Exercise aim - Return exactly the lines below, starting with the one that has "occurrences e (a" and going on through the one that has "intros Ha; cbn [precious_remove_loop].".

Records for processing -

(** ** The retry loops *)

Lemma occurrences_cons (e a : dispatch_event) (ev : list dispatch_event) :
  occurrences e (a :: ev) =
  (if event_eqb e a then 1 else 0) + occurrences e ev.
Proof.
  unfold occurrences; cbn [filter]; destruct (event_eqb e a);
    cbn [List.length]; rewrite ?Nat2Z.inj_succ; lia.
Qed.

(** Counts the events at the head of a run. *)
Ltac count_events :=
  cbn [fst snd]; rewrite ?occurrences_cons;
  repeat match goal with
         | |- context [event_eqb ?a ?b] =>
             let v := eval vm_compute in (event_eqb a b) in
             change (event_eqb a b) with v
         end;
  cbv iota.

Lemma occurrences_nil (e : dispatch_event) : occurrences e [] = 0.
Proof. reflexivity. Qed.

Lemma to_size_t_small (z : Z) : 0 <= z < 2 ^ 64 -> to_size_t z = z.
Proof. intros H; unfold to_size_t; apply Z.mod_small, H. Qed.

Lemma precious_remove_loop_failure (a : Z) (rest : list Z) (waited_ms : Z) :
  a <> 0 ->
  precious_remove_loop (a :: rest) waited_ms =
  if to_size_t (waited_ms + 100) mod 60000 =? 0 then
    let '(st, ev) := precious_remove_loop rest (to_size_t (waited_ms + 100)) in
    (st, sleep_for 100 :: PySys_WriteStderr finalizer_waiting_msg :: ev)
  else if 120000 <? to_size_t (waited_ms + 100) then
    (Abandoned, [sleep_for 100; PySys_WriteStderr finalizer_error_msg])
  else
    let '(st, ev) := precious_remove_loop rest (to_size_t (waited_ms + 100)) in
    (st, sleep_for 100 :: ev).
Proof.
  intros Ha; cbn [precious_remove_loop].
  rewrite (proj2 (Z.eqb_neq a 0) Ha); reflexivity.
Qed.

Lemma call_on_main_thread_loop_failure (a : Z) (rest : list Z) (waited_ms : Z) :
  a <> 0 ->
  call_on_main_thread_loop (a :: rest) waited_ms =
  let '(st, ev) :=
    call_on_main_thread_loop rest (to_size_t (waited_ms + 100)) in
  if to_size_t (waited_ms + 100) mod 60000 =? 0 then
    (st, sleep_for 100 :: PySys_WriteStderr call_waiting_msg :: ev)
  else
    (st, sleep_for 100 :: ev).
Proof.
  intros Ha; cbn [call_on_main_thread_loop].
  rewrite (proj2 (Z.eqb_neq a 0) Ha); reflexivity.
Qed.

(** While the wait stays within two minutes the finalizer loop keeps
    retrying: one sleep per failure, one warning per full minute. *)
Lemma precious_remove_loop_retrying (answers : list Z) :
  all_failed answers ->
  forall k, 0 <= k -> k + Z.of_nat (List.length answers) <= 1200 ->
  let run := precious_remove_loop answers (100 * k) in
  fst run = Retrying
  /\ occurrences (sleep_for 100) (snd run) = Z.of_nat (List.length answers)
  /\ occurrences (PySys_WriteStderr finalizer_waiting_msg) (snd run)
     = (k + Z.of_nat (List.length answers)) / 600 - k / 600
  /\ occurrences (PySys_WriteStderr finalizer_error_msg) (snd run) = 0.
Proof.
  induction 1 as [| a answers Ha Hall IH]; intros k Hk Hn; cbn zeta.
  - simpl; repeat split; try reflexivity.
    rewrite Z.add_0_r, Z.sub_diag; reflexivity.
  - simpl List.length in *; rewrite Nat2Z.inj_succ in *.
    rewrite (precious_remove_loop_failure a answers _ Ha).
    replace (100 * k + 100) with (100 * (k + 1)) by lia.
    rewrite to_size_t_small by lia.
    specialize (IH (k + 1) ltac:(lia) ltac:(lia)); cbn zeta in IH.
    destruct (precious_remove_loop answers (100 * (k + 1))) as [st ev].
    cbn [fst snd] in IH; destruct IH as (-> & Hs & Hw & He).
    destruct (Z.eqb_spec ((100 * (k + 1)) mod 60000) 0) as [E | E].
    + count_events; rewrite ?occurrences_nil.
      repeat split; try lia.
      rewrite Hw; Z.div_mod_to_equations; lia.
    + destruct (Z.ltb_spec 120000 (100 * (k + 1))) as [L | L]; [lia |].
      count_events; rewrite ?occurrences_nil.
      repeat split; try lia.
      rewrite Hw; Z.div_mod_to_equations; lia.
Qed.
(** ** The recording framework *)

Lemma symbolic_well_behaved : well_behaved symbolic.
Proof.
  split; unfold comes_back; intros; simpl; repeat eexists.
Qed.

Lemma covers_insert key v p :
  covers_defaults p -> covers_defaults (<[key := v]> p).
Proof.
  intros H k Hk. destruct (decide (key = k)) as [->|Hne].
  - rewrite lookup_insert_eq. eexists. reflexivity.
  - rewrite lookup_insert_ne by exact Hne. apply H, Hk.
Qed.

Lemma covers_default : covers_defaults default_params.
Proof. intros k Hk. exact Hk. Qed.

(** In the recording framework [conv_decoder_train] returns, for labels that
    are a tensor, a located combiner, a boolean flag for the position
    embeddings and an integer number of layers. *)
Lemma train_returns_recording self decoder enc_output head parts
    sequence_length s b n hc pc :
  covers_defaults (params self) ->
  params self !! "position_embeddings.enable" = Some (VBool b) ->
  params self !! "cnn.layers" = Some (VInt n) ->
  _combiner_fn self = VObj hc pc ->
  returned (outcome (conv_decoder_train symbolic self decoder enc_output
                       (VObj head parts) sequence_length) s) = true.
Proof.
  intros Hcov Hen Hlayers Hcomb.
  destruct (covered _ "embedding_dropout_keep_prob" Hcov) as [kp Hkp];
    [eexists; reflexivity |].
  destruct (covered _ "out_dropout_keep_prob" Hcov) as [ko Hko];
    [eexists; reflexivity |].
  destruct (covered _ "nout_embed" Hcov) as [ne Hne]; [eexists; reflexivity |].
  destruct (covered _ "position_embeddings.num_positions" Hcov) as [np Hnp];
    [eexists; reflexivity |].
  destruct (covered _ "cnn.nhids" Hcov) as [nh Hnh]; [eexists; reflexivity |].
  destruct (covered _ "cnn.nhid_default" Hcov) as [nd Hnd];
    [eexists; reflexivity |].
  destruct (covered _ "cnn.kwidths" Hcov) as [kw Hkw]; [eexists; reflexivity |].
  destruct (covered _ "cnn.kwidth_default" Hcov) as [kd Hkd];
    [eexists; reflexivity |].
  unfold outcome, conv_decoder_train, variable_scope. rewrite Hcomb.
  assert (Hlast : forall (x y z : value),
             index_seq [x; y; z] (-1) = Ok z) by reflexivity.
  repeat first
    [ fwd_param
    | fwd_rec
    | rewrite bind_ret
    | rewrite bind_lift_ok
    | rewrite index_first
    | rewrite Hlast
    | progress front
    | progress simpl method
    | progress simpl getitem
    | progress simpl truth
    | progress simpl gt_zero
    | progress simpl call_value
    | match goal with
      | |- context [if ?c then _ else _] => destruct c
      end ];
    reflexivity.
Qed.

(** * The claims *)

(** C1, against the code: [_build] in INFER mode reads
    [params["max_decode_length"]] into [maximum_iterations] and then calls
    [conv_decoder_infer] on the instance with five keyword arguments, none of
    them the value just read (the method has no parameter for it); in every
    other mode it calls [conv_decoder_train] on [labels] and
    [sequence_length]; either way the outputs are those of the method called.
    The class's own [conv_decoder_infer] returns on no call, so in INFER mode
    no outputs are produced: the inference sample ends in [NameError] for
    [create_init_state]. *)
Theorem build_paths ext budget :
  (forall (infer train : bound_method) self enc_output labels sequence_length
          target_embedding start_tokens config s,
     _build_over infer train self enc_output labels sequence_length
       target_embedding start_tokens config s
     = if String.eqb (mode self) ModeKeys.INFER
       then match params self !! "max_decode_length" with
            | Some maximum_iterations =>
              (outputs <- infer []
                 [ ("decoder", self_value);
                   ("enc_output", enc_output);
                   ("target_embedding", target_embedding);
                   ("start_tokens", start_tokens);
                   ("config", config) ] ;;
               ret (outputs, outputs)) s
            | None => (Err (KeyError "max_decode_length"), s)
            end
       else (outputs <- train []
               [ ("decoder", self_value);
                 ("enc_output", enc_output);
                 ("labels", labels);
                 ("sequence_length", sequence_length) ] ;;
             ret (outputs, outputs)) s)
  /\ (forall self,
        _build ext budget self
        = _build_over (call_conv_decoder_infer ext budget self)
            (call_conv_decoder_train ext self) self)
  /\ mem "maximum_iterations" (names_of conv_decoder_infer_sig) = false
  /\ (forall self a k s,
        returned (outcome (call_conv_decoder_infer ext budget self a k) s)
        = false)
  /\ _build symbolic budget infer_decoder (tensor "enc_output") VNone VNone
       (tensor "target_embedding") (tensor "start_tokens") (tensor "config")
       initial
     = (Err (NameError "create_init_state"), initial).
Proof.
  split; [| split; [| split; [| split]]].
  - intros. unfold _build_over, mode_is.
    destruct (String.eqb (mode self) ModeKeys.INFER); [| reflexivity].
    unfold bind at 1, param.
    destruct (params self !! "max_decode_length"); reflexivity.
  - reflexivity.
  - reflexivity.
  - intros. apply infer_call_stops.
  - reflexivity.
Qed.

(** C8: with [default_params] as the parameters, [_build] in INFER mode
    raises [KeyError] for [max_decode_length] and nothing has been called by
    then; in any other mode the run is the same whether or not the key is
    there. *)
Theorem build_default_params ext budget self enc_output labels
    sequence_length target_embedding start_tokens config s :
  let run_with p :=
    _build ext budget (with_params self p) enc_output labels sequence_length
      target_embedding start_tokens config s in
  default_params !! "max_decode_length" = None
  /\ if String.eqb (mode self) ModeKeys.INFER
     then run_with default_params = (Err (KeyError "max_decode_length"), s)
     else forall v,
       run_with (<["max_decode_length" := v]> default_params)
       = run_with default_params.
Proof.
  intros run_with. split; [reflexivity |].
  destruct (String.eqb (mode self) ModeKeys.INFER) eqn:Hm; subst run_with;
    cbv beta.
  - apply build_infer_missing_key; [| reflexivity].
    apply String.eqb_eq. exact Hm.
  - intros v. rewrite !build_eq. simpl. rewrite Hm.
    rewrite train_ignores_max_decode_length. reflexivity.
Qed.

(** C5: the loop header on line 278 is the word [WHILE], which is no keyword,
    followed by a colon, and the header of [create_init_state] on line 227 has
    no colon; the parser rejects both lines, importing the module fails at
    line 227, and so does every method call of a program that has to import
    it, whatever the mode. *)
Theorem module_does_not_load ext budget self meth a k s :
  Source.first_word (Source.text 278) = "WHILE"
  /\ existsb (String.eqb "WHILE") Source.compound_keywords = false
  /\ Source.line_ok (Source.text 278) = false
  /\ Source.has_colon (Source.text 227) = false
  /\ Source.line_ok (Source.text 227) = false
  /\ Source.load = Err (SyntaxError 227)
  /\ run ext budget self meth a k s = (Err (SyntaxError 227), s).
Proof. repeat split; reflexivity. Qed.

(** C7: [conv_decoder_infer] never gets to the beam search: every run stops
    at the first statement with [NameError] for [create_init_state], before
    anything has been called; so does [_build] for the inference sample. *)
Theorem inference_stops_before_beam_search ext budget :
  (forall self decoder enc_output target_embedding start_tokens config s,
     conv_decoder_infer ext budget self decoder enc_output target_embedding
       start_tokens config s
     = (Err (NameError "create_init_state"), s))
  /\ _build ext budget infer_decoder (tensor "enc_output") VNone VNone
       (tensor "target_embedding") (tensor "start_tokens") (tensor "config")
       initial
     = (Err (NameError "create_init_state"), initial).
Proof.
  split.
  - intros. apply conv_decoder_infer_stops.
  - apply build_infer_with_key with (v := VInt 50); reflexivity.
Qed.

(** C10: whenever [_build] returns, the two components of the pair are one
    and the same output object. *)
Theorem build_returns_one_object ext budget self enc_output labels
    sequence_length target_embedding start_tokens config s o1 o2 s' :
  _build ext budget self enc_output labels sequence_length target_embedding
    start_tokens config s = (Ok (o1, o2), s') ->
  o1 = o2.
Proof. apply build_pair. Qed.

Lemma build_returns_one_object_witness :
  exists o1 o2 s',
    _build symbolic 0 train_decoder (tensor "enc_output") (tensor "labels")
      (tensor "sequence_length") VNone VNone VNone initial
    = (Ok (o1, o2), s')
    /\ o1 = o2.
Proof.
  eexists _, _, _. split.
  - vm_compute. reflexivity.
  - eapply (build_returns_one_object symbolic 0 train_decoder
             (tensor "enc_output") (tensor "labels")
             (tensor "sequence_length") VNone VNone VNone initial).
    vm_compute. reflexivity.
Defined.

(** C2: whenever [conv_decoder_train] returns, the logits of the output are
    the time-major transpose of the linear mapping to [vocab_size] units and
    the predicted ids are the [int32] cast of the argmax of those logits over
    the last axis; so two outputs with the same logits have the same
    predicted ids. *)
Theorem train_output_from_logits ext self decoder enc_output labels
    sequence_length s out s' :
  conv_decoder_train ext self decoder enc_output labels sequence_length s
  = (Ok out, s') ->
  output_from_logits ext self out
  /\ forall self2 decoder2 enc_output2 labels2 sequence_length2 s2 out2 s2',
       conv_decoder_train ext self2 decoder2 enc_output2 labels2
         sequence_length2 s2 = (Ok out2, s2') ->
       logits out2 = logits out ->
       predicted_ids out2 = predicted_ids out.
Proof.
  intros H. pose proof (train_output _ _ _ _ _ _ _ _ _ H) as Hout.
  split; [exact Hout |].
  intros self2 decoder2 enc_output2 labels2 sequence_length2 s2 out2 s2' H2 Heq.
  apply train_output in H2.
  destruct Hout as (_ & _ & _ & best & _ & _ & _ & Hbest & Hcast).
  destruct H2 as (_ & _ & _ & best2 & _ & _ & _ & Hbest2 & Hcast2).
  rewrite Heq in Hbest2. congruence.
Qed.

Lemma train_output_from_logits_witness :
  exists out s',
    conv_decoder_train symbolic train_decoder self_value (tensor "enc_output")
      (tensor "labels") (tensor "sequence_length") initial = (Ok out, s')
    /\ output_from_logits symbolic train_decoder out.
Proof.
  eexists _, _. split.
  - vm_compute. reflexivity.
  - eapply (train_output_from_logits symbolic train_decoder self_value
              (tensor "enc_output") (tensor "labels")
              (tensor "sequence_length") initial).
    vm_compute. reflexivity.
Defined.

(** C3, as the code has it: the names [inputs], [enc_output] and [config] are
    bound nowhere.  Given a framework whose calls come back with results of
    the expected kind ([well_behaved]), [infer_conv_block] raises [NameError]
    for [inputs] whenever [params["cnn.layers"]] is greater than 0 and the
    parameters hold the keys read before the convolution stack
    ([block_keys]); [step] raises [NameError] for [enc_output] on every call,
    and its statements after the logits raise [NameError] for [config]
    whenever they are run; [create_init_state] raises the [NameError] of an
    unassigned local for [positions_embed] whenever
    [params["position_embeddings.enable"]] is false; and [infer_conv_block]
    returns a value on no input at all. *)
Theorem unbound_names ext :
  well_behaved ext ->
  (bound_global "inputs" = false /\ bound_global "enc_output" = false
   /\ bound_global "config" = false)
  /\ (forall self enc_output input_embed s layers,
        holds_keys (params self) block_keys = true ->
        params self !! "cnn.layers" = Some layers ->
        eval (gt_zero ext layers) = Ok true ->
        outcome (infer_conv_block ext self enc_output input_embed) s
        = Err (NameError "inputs"))
  /\ (forall self time_ inputs beam_state name s,
        outcome (step ext self time_ inputs beam_state name) s
        = Err (NameError "enc_output"))
  /\ (forall self time_ beam_state logits s,
        outcome (step_beam_search ext self time_ beam_state logits) s
        = Err (NameError "config"))
  /\ (forall self config target_embedding start_tokens s enable,
        params self !! "position_embeddings.enable" = Some enable ->
        eval (truth ext enable) = Ok false ->
        outcome (create_init_state ext self config target_embedding
                   start_tokens) s
        = Err (UnboundLocalError "positions_embed")
        /\ is_NameError (UnboundLocalError "positions_embed") = true)
  /\ (forall self enc_output input_embed s,
        returned (outcome (infer_conv_block ext self enc_output input_embed)
                    s) = false).
Proof.
  intros Hwb. split; [repeat split |]. split; [| split; [| split; [| split]]].
  - intros. eapply infer_block_reads_inputs; eassumption.
  - intros. unfold outcome. rewrite step_stops. reflexivity.
  - intros. unfold outcome. rewrite step_beam_search_stops. reflexivity.
  - intros. split; [| reflexivity].
    eapply init_state_reads_positions_embed; eassumption.
  - intros. apply infer_block_never_returns.
    intros a k v Hv. destruct (wb_list _ Hwb a k) as (d & ds & Hl).
    rewrite Hl in Hv. injection Hv as <-. eexists. reflexivity.
Qed.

Result -
  occurrences e (a :: ev) =
  (if event_eqb e a then 1 else 0) + occurrences e ev.
Proof.
  unfold occurrences; cbn [filter]; destruct (event_eqb e a);
    cbn [List.length]; rewrite ?Nat2Z.inj_succ; lia.
Qed.

(** Counts the events at the head of a run. *)
Ltac count_events :=
  cbn [fst snd]; rewrite ?occurrences_cons;
  repeat match goal with
         | |- context [event_eqb ?a ?b] =>
             let v := eval vm_compute in (event_eqb a b) in
             change (event_eqb a b) with v
         end;
  cbv iota.

Lemma occurrences_nil (e : dispatch_event) : occurrences e [] = 0.
Proof. reflexivity. Qed.

Lemma to_size_t_small (z : Z) : 0 <= z < 2 ^ 64 -> to_size_t z = z.
Proof. intros H; unfold to_size_t; apply Z.mod_small, H. Qed.

Lemma precious_remove_loop_failure (a : Z) (rest : list Z) (waited_ms : Z) :
  a <> 0 ->
  precious_remove_loop (a :: rest) waited_ms =
  if to_size_t (waited_ms + 100) mod 60000 =? 0 then
    let '(st, ev) := precious_remove_loop rest (to_size_t (waited_ms + 100)) in
    (st, sleep_for 100 :: PySys_WriteStderr finalizer_waiting_msg :: ev)
  else if 120000 <? to_size_t (waited_ms + 100) then
    (Abandoned, [sleep_for 100; PySys_WriteStderr finalizer_error_msg])
  else
    let '(st, ev) := precious_remove_loop rest (to_size_t (waited_ms + 100)) in
    (st, sleep_for 100 :: ev).
Proof.
  intros Ha; cbn [precious_remove_loop].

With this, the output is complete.